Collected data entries

§

(** * Nested-set tree maintenance of [mptt/managers.py] (TreeManager)

    A shallow embedding of the manager's tree arithmetic: the table of
    nodes is a list of rows, every raw SQL UPDATE is a row-wise map with
    its WHERE clause and its CASE expressions, Python exceptions are the
    [Raise] branch of a result type, and the model-level switches
    (updates enabled, tracking, recorded tree ids) are fields of the
    store that every operation threads. *)

From Stdlib Require Import ZArith List Bool Lia String Permutation Sorted.
Import ListNotations.
Open Scope Z_scope.

(** ** Rows and in-memory instances *)

(** One node: a row of the table, or the attributes of a model instance
    held in memory.  [pk] is [None] for an instance that was never saved,
    [parent] is the raw foreign key ([None] for a root), [okey] is the
    value the declared [order_insertion_by] ordering sorts on. *)
Record node : Type := mkNode {
  pk : option Z;
  parent : option Z;
  lft : Z;
  rght : Z;
  level : Z;
  tree_id : Z;
  okey : Z
}.

Definition set_lft (v : Z) (n : node) : node :=
  mkNode (pk n) (parent n) v (rght n) (level n) (tree_id n) (okey n).
Definition set_rght (v : Z) (n : node) : node :=
  mkNode (pk n) (parent n) (lft n) v (level n) (tree_id n) (okey n).
Definition set_level (v : Z) (n : node) : node :=
  mkNode (pk n) (parent n) (lft n) (rght n) v (tree_id n) (okey n).
Definition set_tree_id (v : Z) (n : node) : node :=
  mkNode (pk n) (parent n) (lft n) (rght n) (level n) v (okey n).
Definition set_parent (v : option Z) (n : node) : node :=
  mkNode (pk n) v (lft n) (rght n) (level n) (tree_id n) (okey n).

(** A model instance together with the related-object cache of its parent
    foreign key: [cached_chain] lists the cached parent object, then that
    object's own cached parent, and so on ([[]] when nothing is cached,
    which is what [cached_field_value] then reports as [None]). *)
Record inst : Type := Inst {
  fields : node;
  cached_chain : list node
}.

Definition opt_eqb (a b : option Z) : bool :=
  match a, b with
  | Some x, Some y => x =? y
  | None, None => true
  | _, _ => false
  end.

(** [node == target] on model instances: equal primary keys.  Two
    instances without a primary key are distinct objects here. *)
Definition node_eqb (a b : node) : bool :=
  match pk a, pk b with
  | Some x, Some y => x =? y
  | _, _ => false
  end.

(** ** Exceptions *)

Inductive exn : Type :=
| ValueError (msg : string)
| InvalidMove (msg : string)
| RuntimeError (msg : string) (arg : Z)
| CantDisableUpdates (msg : string)
| AttributeError
| DoesNotExist
| RecursionError.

§

Beginning with the line that contains "Inductive exn : Type", write out every line through the end of the entries above, exactly.

Inductive exn : Type :=
| ValueError (msg : string)
| InvalidMove (msg : string)
| RuntimeError (msg : string) (arg : Z)
| CantDisableUpdates (msg : string)
| AttributeError
| DoesNotExist
| RecursionError.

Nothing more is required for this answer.